Campion, who is also Terpoets’ outreach chair, said an open mic event with the English Undergraduate Association is being planned for the month, which may feature guest speakers.

Nikki Giovanni, a renowned poet and civil rights activist, will visit this university on April 24. Giovanni will join the university’s new Frederick Douglass Center for Leadership Through the Humanities’ inauguration ceremony. The center aims to make leaders who embody values in the humanities.

This university also has consistent poetry programming from both Terpoets and the English department. Terpoets meets every Tuesday evening and hosts monthly open mics as well as free writing sessions. Meeting topics range from discussions on poetry form to deep dives exploring the life and work of legendary writers such as Mary Oliver.

For students looking to work poetry into their academic coursework, the English department offers a variety of courses on the subject — some taught by Bernal. But her work primarily focuses on graduate students in the creative writing program who are working toward finishing their first collection of work, a process that can take two to three years.

Some of that work has been highlighted by the department in celebration of National Poetry Month, Bernal said. The English department’s social media channels have spent April celebrating and promoting alumni, faculty and current students’s work.

[UMD student’s digital art celebrates icons, animated characters]

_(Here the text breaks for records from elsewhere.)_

Lemma check_ops_own name sm r : Forall (λ op, op_name op = name) (check_ops name sm r).
Proof. unfold check_ops. destruct (cr_mbps r); by repeat constructor. Qed.

(** A goroutine good for a check can take it, and stays good. *)
Lemma unit_actions_running n s o u :
  running (S n) s (MkGoroutine u false) →
  ∃ u' acts, unit_actions o u = Some (u', acts) ∧ running n s (MkGoroutine u' false) ∧
    (acts ≫= reg_op) = check_ops s.1 (unit_sm u') (mr_result o u).
Proof.
  intros (Hcfg & Hh & Hok & tr & Hr). cbn [g_monitor] in *.
  destruct (unit_actions_shape n o u Hok) as (warn & Hwarn & Hu). cbv zeta in Hu.
  destruct (conclude_actions_spec s.2 tr (mr_role u) (mr_channels u) s.1 (unit_sm u) (mr_result o u)
    Hcfg Hr) as (sm & acts & Hc & Hr' & Hops).
  change (mr_handle u) with (unit_handle u) in Hh. rewrite Hh, Hc in Hu. cbn [mbind option_bind] in Hu.
  destruct (mr_frame o u sm) as (_ & _ & Hfh & Hfs).
  eexists _, _. split; [exact Hu|]. split.
  - split; [done|]. cbn [g_monitor]. rewrite Hfh, Hfs. split_and!; eauto. by apply mr_ok_next.
  - assert (Hw : (warn ≫= reg_op) = []) by (clear -Hwarn; by induction Hwarn as [|[] ? ? _ IH]).
    rewrite bind_app, Hw, Hops. cbn [app]. change (unit_sm (mr_set_sm sm (mr_next o u))) with
      (mr_sm (mr_set_sm sm (mr_next o u))). by rewrite Hfs.
Qed.

(** ** The invariant *)

Lemma ops_of_own name ops : Forall (λ op, op_name op = name) ops → ops_of name ops = ops.
Proof.
  unfold ops_of. induction 1 as [|op ops Hop _ IH]; [done|]. by rewrite filter_cons_True, IH.
Qed.

Lemma ops_of_other name name' ops :
  name ≠ name' → Forall (λ op, op_name op = name) ops → ops_of name' ops = [].
Proof.
  intros Hne. unfold ops_of. induction 1 as [|op ops Hop _ IH]; [done|].
  by rewrite filter_cons_False by congruence.
Qed.

Lemma fine_steps_snoc events ev st :
  fine_steps (events ++ [ev]) st = and_then (fine_steps events st) (λ st, fine_step st ev).
Proof. unfold Steps.fine_steps. by rewrite foldl_snoc. Qed.
(* ===== verification/Channels.v ===== *)
(** * The notification channels ([internal/notify]: [console.go], [webhook.go],
    [smsgate.go], [email.go])

    [Notify] of each channel: what it logs or sends and whether it delivers.
    The servers are functions of what is sent to them; the time zone is the
    [Zone] argument.  The texts of errors raised by the standard library are
    parameters. *)

From S2P Require Import Prelude GoTime Slog Float64 GoString Utf8 Strconv Json GoJson.
From S2P Require Import TimeFormat Url Dispatcher.

Local Open Scope string_scope.
Local Open Scope Z_scope.

(** ** HTTP *)

Record HTTPRequest := MkHTTPRequest {
  rq_method : string;
  rq_url : string;
  rq_header : list (string * string);
  rq_body : string;
}.

(** [http.Client.Do] with a timeout: a transport error or a status code. *)
Notation Server := (Duration → HTTPRequest → result string Z).

(** Base64 with padding ([SetBasicAuth]). *)
Definition base64_char (i : Z) : ascii :=
  if i <? 26 then byte_char (65 + i)
  else if i <? 52 then byte_char (97 + (i - 26))
  else if i <? 62 then byte_char (48 + (i - 52))
  else if i =? 62 then "+"%char else "/"%char.

Fixpoint base64 (s : string) : string :=
  match s with
  | "" => ""
  | String a "" =>
      let n := byte_of a * 65536 in
      String (base64_char (n / 262144)) (String (base64_char (n / 4096 mod 64)) "==")
  | String a (String b "") =>
      let n := byte_of a * 65536 + byte_of b * 256 in
      String (base64_char (n / 262144)) (String (base64_char (n / 4096 mod 64))
        (String (base64_char (n / 64 mod 64)) "="))
  | String a (String b (String c rest)) =>
      let n := byte_of a * 65536 + byte_of b * 256 + byte_of c in
      String (base64_char (n / 262144)) (String (base64_char (n / 4096 mod 64))
        (String (base64_char (n / 64 mod 64)) (String (base64_char (n mod 64)) (base64 rest))))
  end.

Definition basic_auth (username password : string) : string * string :=
  ("Authorization", "Basic " +:+ base64 (username +:+ ":" +:+ password)).

Example base64_ex : map base64 ["user:pw"; "a"; "ab"; "abc"; ""] =
  ["dXNlcjpwdw=="; "YQ=="; "YWI="; "YWJj"; ""].
Proof. vm_compute. reflexivity. Qed.

(** ** SMTP *)

(** [smtp.PlainAuth]. *)
Record PlainAuth := MkPlainAuth { pa_username : string; pa_password : string; pa_host : string }.

(** The commands of an SMTP session, and the server's error to each. *)
Inductive SMTPCommand :=
  | TLSDial (addr host : string)
  | NewClient (host : string)
  | Auth (a : PlainAuth)
  | Mail (from : string)
  | Rcpt (to : string)
  | Data
  | Body (msg : string)
  | CloseBody
  | QuitSession.

Notation SMTPServer := (SMTPCommand → option string).

Section texts.
Context (marshal_error : string) (url_error : string → string).

(** The exchange both HTTP channels end with: the requests sent and the
    outcome; [who] starts the error messages. *)
Definition http_post (server : Server) (timeout : Duration) (who : string) (req : HTTPRequest)
    : list HTTPRequest * outcome :=
  match url_Parse (rq_url req) with
  | None => ([], Failed (who +:+ " request: " +:+ url_error (rq_url req)))
  | Some _ =>
      ([req],
       match server timeout req with
       | Err e => Failed (who +:+ " post: " +:+ e)
       | Ok code =>
           if (code <? 200) || (300 <=? code)
           then Failed (who +:+ " non-2xx status: " +:+ print_int code) else Delivered
       end)
  end.

(** ** Console *)

(** A console writes to the daemon's logger. *)
Inductive Console := MkConsole.

Definition NewConsole : Console := MkConsole.

Definition Console_Notify (alert : Alert) (l : Logger) : Logger * outcome :=
  let level := if String.eqb (al_State alert) "UNHEALTHY" then LevelWarn else LevelInfo in
  (Logger_log level "alert"
     [("role", SString (al_Role alert));
      ("state", SString (al_State alert));
      ("timestamp", STime (al_Timestamp alert));
      ("detail", SString (al_Detail alert));
      ("consecutive_failures", SInt (al_ConsecutiveFailures alert))] l,
   Delivered).

(** ** Webhook *)

Record Webhook := MkWebhook { wh_url : string; wh_timeout : Duration }.

Definition NewWebhook (url : string) (timeout : Duration) : Webhook := MkWebhook url timeout.

(** The JSON of an alert ([json.Marshal] of the tagged fields). *)
Definition alert_json (zone : Zone) (a : Alert) : option json :=
  ts ← marshal_time zone (al_Timestamp a);
  Some (JObj [("role", JStr (al_Role a)); ("state", JStr (al_State a)); ("timestamp", JStr ts);
              ("detail", JStr (al_Detail a));
              ("consecutive_failures", JNum (int_num (al_ConsecutiveFailures a)))]).

Definition json_content : string * string := ("Content-Type", "application/json").

Definition Webhook_Notify (server : Server) (zone : Zone) (w : Webhook) (alert : Alert)
    : list HTTPRequest * outcome :=
  match alert_json zone alert with
  | None => ([], Failed ("webhook marshal: " +:+ marshal_error))
  | Some j =>
      http_post server (wh_timeout w) "webhook"
        (MkHTTPRequest "POST" (wh_url w) [json_content] (print_json j))
  end.

(** ** SMS gateway *)

Record SMSGate := MkSMSGate {
  sg_baseURL : string;
  sg_username : string;
  sg_password : string;
  sg_recipients : list string;
  sg_timeout : Duration;
}.

(** [strings.TrimRight(s, "/")]. *)
Fixpoint trim_slashes (s : string) : string :=
  match s with
  | "" => ""
  | String c rest =>
      let r := trim_slashes rest in
      if Ascii.eqb c "/" && String.eqb r "" then "" else String c r
  end.

Definition NewSMSGate (baseURL username password : string) (recipients : list string)
    (timeout : Duration) : SMSGate :=
  MkSMSGate (trim_slashes baseURL) username password recipients timeout.

Record smsMessage := MkSmsMessage { sms_Message : string; sms_PhoneNumbers : list string }.

#[export] Instance sms_codec : JsonCodec smsMessage :=
  struct_codec
    [mk_field "message" false sms_Message (λ x m, MkSmsMessage x (sms_PhoneNumbers m));
     mk_field "phoneNumbers" false sms_PhoneNumbers (λ x m, MkSmsMessage (sms_Message m) x)]
    (MkSmsMessage "" []).

Definition SMSGate_Notify (server : Server) (s : SMSGate) (alert : Alert)
    : list HTTPRequest * outcome :=
  let text := "[healthd] " +:+ al_Role alert +:+ " " +:+ al_State alert +:+ ": " +:+
              al_Detail alert in
  match Marshal (MkSmsMessage text (sg_recipients s)) with
  | None => ([], Failed ("smsgate marshal: " +:+ marshal_error))
  | Some body =>
      http_post server (sg_timeout s) "smsgate"
        (MkHTTPRequest "POST" (sg_baseURL s +:+ "/message")
           [json_content; basic_auth (sg_username s) (sg_password s)] body)
  end.

(** ** Email *)

Definition implicitTLSPort : Z := 465.
Definition useImplicitTLS (port : Z) : bool := port =? implicitTLSPort.

Inductive SendFunc := SendMail | SendImplicitTLS.

Record Email := MkEmail {
  em_host : string;
  em_port : Z;
  em_from : string;
  em_to : list string;
  em_username : string;
  em_password : string;
  em_send : SendFunc;
}.

Definition NewEmail (host : string) (port : Z) (from : string) (to : list string)
    (username password : string) : Email :=
  MkEmail host port from to username password
    (if useImplicitTLS port then SendImplicitTLS else SendMail).

Definition crlf : string := String "013" (String "010" "").

(** [strings.Join]. *)
Fixpoint join (sep : string) (l : list string) : string :=
  match l with
  | [] => ""
  | [x] => x
  | x :: l => x +:+ sep +:+ join sep l
  end.

Definition buildMessage (zone : Zone) (from : string) (to : list string) (subject : string)
    (alert : Alert) : string :=
  "From: " +:+ from +:+ crlf +:+
  "To: " +:+ join ", " to +:+ crlf +:+
  "Subject: " +:+ subject +:+ crlf +:+
  "Date: " +:+ format_RFC1123Z zone (al_Timestamp alert) +:+ crlf +:+
  "Content-Type: text/plain; charset=UTF-8" +:+ crlf +:+
  crlf +:+
  "Role: " +:+ al_Role alert +:+ crlf +:+
  "State: " +:+ al_State alert +:+ crlf +:+
  "Time: " +:+ format_RFC3339 false zone (al_Timestamp alert) +:+ crlf +:+
  "Consecutive failures: " +:+ print_int (al_ConsecutiveFailures alert) +:+ crlf +:+
  "Detail: " +:+ al_Detail alert +:+ crlf.

(** Text split at the last occurrence of a byte. *)
Fixpoint split_last (c : ascii) (s : string) : option (string * string) :=
  match s with
  | "" => None
  | String d rest =>
      match split_last c rest with
      | Some (a, b) => Some (String d a, b)
      | None => if Ascii.eqb d c then Some ("", rest) else None
      end
  end.

(** Text split at the first occurrence of a byte. *)
Fixpoint split_first (c : ascii) (s : string) : option (string * string) :=
  match s with
  | "" => None
  | String d rest =>
      if Ascii.eqb d c then Some ("", rest)
      else '(a, b) ← split_first c rest; Some (String d a, b)
  end.

(** The host of [net.SplitHostPort]: before the last colon, without colons, or
    in brackets; no other bracket anywhere. *)
Definition SplitHost (addr : string) : option string :=
  '(before, port) ← split_last ":" addr;
  if mem "[" port || mem "]" port then None
  else
    match before with
    | String "[" inner =>
        '(host, rest) ← split_first "]" inner;
        if String.eqb rest "" && negb (mem "[" host) then Some host else None
    | _ => if mem ":" before || mem "[" before || mem "]" before then None else Some before
    end.

(** A command prefixed, on failure, by its message; then the rest. *)
Definition smtp_step (server : SMTPServer) (c : SMTPCommand) (prefix : string)
    (rest : list SMTPCommand * option string) : list SMTPCommand * option string :=
  match server c with
  | Some e => ([c], Some (prefix +:+ e))
  | None => (c :: rest.1, rest.2)
  end.

Definition sendImplicitTLS (server : SMTPServer) (addr : string) (auth : option PlainAuth)
    (from : string) (to : list string) (msg : string) : list SMTPCommand * option string :=
  match SplitHost addr with
  | None => ([], Some ("split host: " +:+ url_error addr))
  | Some host =>
      smtp_step server (TLSDial addr host) "tls dial: " (
      smtp_step server (NewClient host) "smtp client: " (
      (λ rest, match auth with
               | Some a => smtp_step server (Auth a) "auth: " rest
               | None => rest
               end) (
      smtp_step server (Mail from) "mail from: " (
      foldr (λ rcpt, smtp_step server (Rcpt rcpt) ("rcpt " +:+ rcpt +:+ ": ")) (
      smtp_step server Data "data: " (
      smtp_step server (Body msg) "write body: " (
      smtp_step server CloseBody "close body: " (
      smtp_step server QuitSession "" ([], None))))) to))))
  end.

As Terpoets continues to draw new members, Campion and Larkin credit pandemic-era lockdowns for driving student interest in the medium. Larkin found poetry while battling depression their freshman year of high school.

“Poetry has grown with me,” Larkin said. “It’s just been such a present force in my life because it is the tool I use best to describe myself and emote myself and connect with people.”

Campion’s pandemic-era entry into poetry was an escape from the isolation that came with lockdown, among other hobbies such as online role-playing games and chess.

“When we get into this place of loneliness, you find yourself wanting to learn and to create in ways that maybe a lot of us didn’t have time or the mental and physical energy to do before,” Campion said.

Some people turned to poets for comfort, a move born out of the innate desire to be seen and understood in an era of uncertainty, Campion said. Now, that desire has blossomed into a space for shared passion and renewed community.

Although Larkin and Campion’s time in Terpoets is coming to an end, the club’s future is promising. New events, such as open mics in Washington, D.C., and a slam poetry team’s establishment are on the horizon. As National Poetry Month highlights the work of Terpoets on campus, Larkin can spend their final months at the university enjoying the club they rebuilt.